Wow, it's hot. Had a group of my friends from the Y over for lunch and we sat on the deck glistening with sweat and devouring large plates of food. Funny how even great heat does not diminish appetite. And eating really a lot doesn't either; after an enormous lunch at 3, I just had a full dinner at 7.30. The amazing stomach. Lunch was because a group of us have met for years in class but had not actually talked outside of the Y, with our clothes on. So we did today. And how.

Eli is off at a cottage with his dad for a few days, so it was only Ben and his mama here last night; they stay here Tuesday nights because of Ben's early morning appointments at Sick Kid's down the road, to change the cast on his leg. Last night, in the absence of a bouncy 3 year old, Anna and I watched a Bill Murray movie, St. Vincent, while Ben expressed his displeasure at the world loudly from his car seat. Loudly; he is a more demanding baby than Eli, who was, of course, two pounds bigger at birth and grew exponentially. I thought again, as we tried to stop the squalling, this is a young woman's job. But Glamma will do her best.

Anna had invited me to come with her to Sick Kids. We left the house at 7.20 a.m., soaked and took off his cast ourselves, then met Barb, the phenomenal woman who does all the casting for club feet there, as the many pictures of turned and then healthy feet on her wall attest. She showed us how very far his foot has turned in only two weeks - quite amazing, it's almost straight.

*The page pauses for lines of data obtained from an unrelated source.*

(** * Media Hero Catch: media detection and download queue

    A shallow embedding of the parts of the extension that carry its
    behaviour: [src/shared/config.js], [src/content/utils/media-extractor.js],
    [src/content/utils/dom-analyzer.js], the generic and the Instagram
    detector, and [src/background/download-queue.js].

    Conventions of the embedding.
    - A JavaScript string is a [string]: a sequence of code units, here
      restricted to the Latin-1 range (one [ascii] per code unit).
    - A JavaScript Number that is measured or multiplied (pixel sizes,
      scores, bonuses) is a binary64 [float]; indices and counters are
      [nat] or [Z].
    - [null]/[undefined] results are [option]; a thrown [Error] is the
      [inl] of a sum carrying [error.message].
    - What the host provides (document, viewport, URL parser, clock, random
      generator, download transport) is an explicit argument: a field of
      [Document], or a [Transport]. *)

From Stdlib Require Import Floats ZArith String Ascii List Lia Bool DecimalString
  DecimalNat.
From stdpp Require Import base list gmap strings.

#[local] Open Scope string_scope.
#[local] Open Scope list_scope.
#[local] Open Scope Z_scope.
(** * tsh: a tiny shell with job control

    Shallow embedding of the job table, the [bg]/[fg] builtin, the foreground
    wait, the [SIGCHLD] handler and the command-line tokenizer of [tsh.c].

    - C [int]/[pid_t] values are [Z]; the only arithmetic on them ([nextjid++],
      [maxjid(jobs) + 1]) wraps at 32 bits through [wrap32].
    - The global [jobs] array (MAXJOBS = 16 slots) and the global [nextjid] form
      the [shell] record, passed explicitly.
    - Output and signals sent are a list of [event]s. *)

From Stdlib Require Import List ZArith String Ascii Bool Lia.
From Stdlib Require Import DecimalString Permutation.
Import ListNotations.
Open Scope Z_scope.
Open Scope list_scope.

(** ** Constants *)

Definition MAXJOBS : Z := 16.
Definition INT_MAX : Z := 2147483647.
Definition SIGCONT : Z := 18.

(** Two's-complement wrap-around of a C [int]. *)
Definition wrap32 (z : Z) : Z :=
  let m := Z.modulo (z + 2147483648) 4294967296 in m - 2147483648.

(** [printf("%d", z)] *)
Definition show_Z (z : Z) : string := NilZero.string_of_int (Z.to_int z).

(** ** Job records *)

(** Job states: [#define UNDEF 0], [FG 1], [BG 2], [ST 3]. *)
Inductive jstate := UNDEF | FG | BG | ST.

Definition jstate_eqb (a b : jstate) : bool :=
  match a, b with
  | UNDEF, UNDEF | FG, FG | BG, BG | ST, ST => true
  | _, _ => false
  end.

(** [struct job_t] *)
Record job_t := mkJob {
  pid : Z;
  jid : Z;
  state : jstate;
  cmdline : string
}.

(** The globals [jobs] and [nextjid]. *)
Record shell := mkShell {
  jobs : list job_t;
  nextjid : Z
}.

(** [clearjob]: the value of a cleared slot. *)
Definition cleared_job : job_t := mkJob 0 0 UNDEF EmptyString.

(** [initjobs] together with the initialiser [int nextjid = 1]. *)
Definition init_shell : shell :=
  mkShell (repeat cleared_job (Z.to_nat MAXJOBS)) 1.

(** [jobs[i] = v] on an array slot. *)
Fixpoint set_nth {A} (l : list A) (i : nat) (v : A) : list A :=
  match l, i with
  | [], _ => []
  | _ :: l', O => v :: l'
  | x :: l', S i' => x :: set_nth l' i' v
  end.

(** [job->state = st] for the job in slot [i]. *)
Definition set_state (s : shell) (i : nat) (st : jstate) : shell :=
  match nth_error (jobs s) i with
  | Some j => mkShell (set_nth (jobs s) i (mkJob (pid j) (jid j) st (cmdline j)))
                      (nextjid s)
  | None => s
  end.

(** ** Job-table helpers *)

(** [maxjid]: [max] starts at 0, each slot's [jid] is compared. *)
Definition maxjid (l : list job_t) : Z :=
  fold_left (fun m j => if jid j >? m then jid j else m) l 0.

(** Linear scan returning the index of the first slot satisfying [p]
    (a pointer [&jobs[i]] in C). *)
Fixpoint find_slot (p : job_t -> bool) (l : list job_t) : option (nat * job_t) :=
  match l with
  | [] => None
  | j :: l' =>
      if p j then Some (O, j)
      else match find_slot p l' with
           | Some (i, j') => Some (S i, j')
           | None => None
           end
  end.

(** [getjobpid] *)
Definition getjobpid (l : list job_t) (p : Z) : option (nat * job_t) :=
  if p <? 1 then None else find_slot (fun j => pid j =? p) l.

(** [getjobjid] *)
Definition getjobjid (l : list job_t) (id : Z) : option (nat * job_t) :=
  if id <? 1 then None else find_slot (fun j => jid j =? id) l.

(** [fgpid]: pid of the first slot in state FG, 0 if none. *)
Definition fgpid (l : list job_t) : Z :=
  match find_slot (fun j => jstate_eqb (state j) FG) l with
  | Some (_, j) => pid j
  | None => 0
  end.

(** [addjob]: returns the new globals and the C return value (1/0 as [bool]).
    The first slot with [pid == 0] receives the job; [nextjid++] then
    [if (nextjid > MAXJOBS) nextjid = 1]. *)
Definition addjob (s : shell) (p : Z) (st : jstate) (cmd : string) : shell * bool :=
  if p <? 1 then (s, false)
  else
    match find_slot (fun j => pid j =? 0) (jobs s) with
    | Some (i, _) =>
        let n := wrap32 (nextjid s + 1) in
        (mkShell (set_nth (jobs s) i (mkJob p (nextjid s) st cmd))
                 (if n >? MAXJOBS then 1 else n), true)
    | None => (s, false)
    end.

(** [deletejob]: clears the first slot with that pid and recomputes
    [nextjid = maxjid(jobs) + 1]. *)
Definition deletejob (s : shell) (p : Z) : shell * bool :=
  if p <? 1 then (s, false)
  else
    match find_slot (fun j => pid j =? p) (jobs s) with
    | Some (i, _) =>
        let l := set_nth (jobs s) i cleared_job in
        (mkShell l (wrap32 (maxjid l + 1)), true)
    | None => (s, false)
    end.

(** ** Observable effects *)

(** Text written to stdout/stderr, and [kill(target, sig)] calls. *)
Inductive event :=
| Stdout (msg : string)
| Stderr (msg : string)
| Kill (target sig : Z).

Definition nl : string := String (ascii_of_nat 10) EmptyString.

(** How a call that may block in [waitfg] ends: it returned with the given
    globals, or it is still suspended in [pause()] with them. *)
Inductive outcome :=
| Returns (s : shell)
| Blocked (s : shell).

(** ** [waitfg] *)

(** The loop condition [job && job->state == FG]. *)
Definition still_fg (p : Z) (s : shell) : bool :=
  match getjobpid (jobs s) p with
  | Some (_, j) => jstate_eqb (state j) FG
  | None => false
  end.

(** [waitfg(pid)]: [env] lists the globals as left by the signal handlers
    that run during each successive [pause()]; when it is exhausted while the
    loop still waits, the caller is blocked. *)
Fixpoint waitfg (p : Z) (s : shell) (env : list shell) : outcome :=
  if still_fg p s then
    match env with
    | [] => Blocked s
    | s' :: env' => waitfg p s' env'
    end
  else Returns s.

(** ** [strtol(id_str, &endptr, 10)] *)

Definition LONG_MAX : Z := 9223372036854775807.
Definition LONG_MIN : Z := -9223372036854775808.

(** [isspace] in the C locale. *)
Definition c_isspace (c : ascii) : bool :=
  let n := nat_of_ascii c in
  orb (Nat.eqb n 32) (andb (Nat.leb 9 n) (Nat.leb n 13)).

Definition c_isdigit (c : ascii) : bool :=
  let n := nat_of_ascii c in andb (Nat.leb 48 n) (Nat.leb n 57).

Definition digit_val (c : ascii) : Z := Z.of_nat (nat_of_ascii c) - 48.

Fixpoint skip_isspace (s : string) : string :=
  match s with
  | String c s' => if c_isspace c then skip_isspace s' else s
  | EmptyString => s
  end.

(** Accumulates the leading decimal digits; returns the value and the text
    after them ([endptr]). *)
Fixpoint scan_digits (acc : Z) (s : string) : Z * string :=
  match s with
  | String c s' => if c_isdigit c then scan_digits (acc * 10 + digit_val c) s'
                   else (acc, s)
  | EmptyString => (acc, s)
  end.

(** Returns the converted [long] and the suffix starting at [endptr]. With no
    digits, the value is 0 and [endptr] is the start of the input; an
    out-of-range value saturates at [LONG_MIN]/[LONG_MAX]. *)
Definition strtol (s : string) : Z * string :=
  let s1 := skip_isspace s in
  let '(neg, s2) :=
    match s1 with
    | String c r =>
        if Ascii.eqb c "-"%char then (true, r)
        else if Ascii.eqb c "+"%char then (false, r) else (false, s1)
    | EmptyString => (false, s1)
    end in
  match s2 with
  | String c _ =>
      if c_isdigit c then
        let '(v, rest) := scan_digits 0 s2 in
        let v' := if neg then - v else v in
        (Z.max LONG_MIN (Z.min LONG_MAX v'), rest)
      else (0, s)
  | EmptyString => (0, s)
  end.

Another few weeks of the cast, then a "procedure," a small operation, and then he wears boots with a bar between them 22 hours a day for a few months, then only at night for a few years. And then - though one leg will always be a bit smaller - he will walk perfectly normally and can do any sport. Barb said the incidence of club feet is one in 800 births. I marvelled - but I've never encountered one before! Oh sure you have, you just didn't know, she said. It used to be a stigma and people didn't talk about it. Now you can get a t-shirt at the hospital that says "Feet under construction."

The wonders of the modern world.

I'll leave you with a rant about something that drives me crazy - the thoughtless denigration of writing classes. There's a book review in the Saturday Star by someone called Andre Van Loon that begins, "The Given World is a debut novel by an American author who has spent several years in formal creative writing education, yet who achieves her best effects through innate honesty." 

YET? YET?!! As if there's something about a writing education that dispels honesty, when in my classes, that is our most important goal. Well, that and craft - skilful writing in the service of telling the truth. Phooey on you, Mr. Loon. I'm so miffed, I need another substantial snack.